BACKGROUND: Hepatocellular carcinoma (HCC) is a malignant tumor with a poor prognosis. The progression of numerous malignancies has been linked to abnormal vesicle-mediated transport-related gene (VMTRG) expression. The prognostic importance of VMTRGs in HCC is uncertain nonetheless. METHODS: Utilizing HCC data from TCGA and ICGC, we employed univariate cox analysis, unsupervised clustering, and lasso analysis to construct molecular subtypes and prognostic signature of HCC based on the prognostic-associated VMTRGs expression levels. Subsequently, we validated the expression levels of the signature genes. We investigated the probable pathways using gene set variation analysis (GSVA) and gene set enrichment analysis (GSEA). Six methods were utilized to compare immune cell infiltration between two risk groups. Moreover, the "pRRophetic" algorithm was utilized to test the drug sensitivity of both groups.
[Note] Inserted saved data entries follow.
Lemma float_add_not_nan (x y : float) :
  is_nan x = false -> finiteb (Prim2SF y) = true -> is_nan (x + y) = false.
Proof. rewrite !is_nan_SF, add_spec. apply SFadd_not_nan. Qed.

Lemma float_mul_not_nan (x y : float) :
  is_nan x = false -> finite_nonzerob (Prim2SF y) = true -> is_nan (x * y) = false.
Proof. rewrite !is_nan_SF, mul_spec. apply SFmul_not_nan. Qed.

Lemma float_div_not_nan (x y : float) :
  is_nan x = false -> finite_nonzerob (Prim2SF y) = true -> is_nan (x / y) = false.
Proof. rewrite !is_nan_SF, div_spec. apply SFdiv_not_nan. Qed.

Lemma is_nan_nan (x : float) : is_nan x = true -> x = nan.
Proof.
  rewrite is_nan_SF. intros H. apply Prim2SF_inj.
  destruct (Prim2SF x); try discriminate. reflexivity.
Qed.

(** The shapes in terms of the predicates of [PrimFloat]. *)
Lemma finiteb_is_finite (x : float) : finiteb (Prim2SF x) = true -> is_finite x = true.
Proof.
  unfold is_finite, is_infinity. rewrite is_nan_SF, eqb_spec, abs_spec.
  now destruct (Prim2SF x) as [s|s| |s m e].
Qed.

Lemma finite_nonzerob_is_zero (x : float) :
  finite_nonzerob (Prim2SF x) = true -> is_zero x = false.
Proof.
  unfold is_zero. rewrite eqb_spec.
  destruct (Prim2SF x) as [s|s| |s m e]; try discriminate. now destruct s.
Qed.

Lemma finite_nonzerob_finiteb (x : spec_float) : finite_nonzerob x = true -> finiteb x = true.
Proof. now destruct x. Qed.

(** ** Sign *)

Lemma leb_0_SF (x : float) : (0 <=? x)%float = nonnegb (Prim2SF x).
Proof.
  rewrite leb_spec. change (Prim2SF 0) with (S754_zero false).
  now destruct (Prim2SF x) as [[]|[]| |[] m e].
Qed.

Lemma float_mul_nonneg (x y : float) :
  (0 <=? x)%float = true -> positiveb (Prim2SF y) = true -> (0 <=? x * y)%float = true.
Proof. rewrite !leb_0_SF, mul_spec. apply SFmul_nonneg. Qed.

Lemma float_div_nonneg (x y : float) :
  (0 <=? x)%float = true -> positiveb (Prim2SF y) = true -> (0 <=? x / y)%float = true.
Proof. rewrite !leb_0_SF, div_spec. apply SFdiv_nonneg. Qed.

Lemma float_add_0_nonneg (x : float) :
  (0 <=? x)%float = true -> (0 <=? x + 0)%float = true.
Proof.
  rewrite !leb_0_SF, add_spec. change (Prim2SF 0) with (S754_zero false).
  now destruct (Prim2SF x) as [[]|[]| |[] m e].
Qed.

Create Rewrite HintDb float_laws.
#[export] Hint Rewrite float_sub_0 float_div_1 float_mul_1
  float_nan_sub float_nan_div float_nan_mul float_nan_add : float_laws.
RESULTS: We identified two distinct subtypes with divergent biological behaviors and immune functionality through unsupervised clustering. Subtype C1 demonstrated a poorer prognosis. A prognostic signature incorporating two VMTRGs (KIF2C and RAC1) was formulated. Immunohistochemistry and qRT-PCR analyses unveiled a significant upregulation of these pivotal genes within HCC tissues. The prognosis was worse for the high-risk group, which also had a higher clinicopathological grade, higher levels of tumor mutation burden (TMB), a higher immunological infiltration of CD8 + T cells, a higher expression of immune checkpoints, and enhanced immunotherapy efficacy. These two risk groups also have varied chemotherapy drug sensitivities. CONCLUSIONS: Based on VMTRGs, we have developed a signature that assists in accurate prognosis prediction and formulating personalized treatment strategies for HCC patients.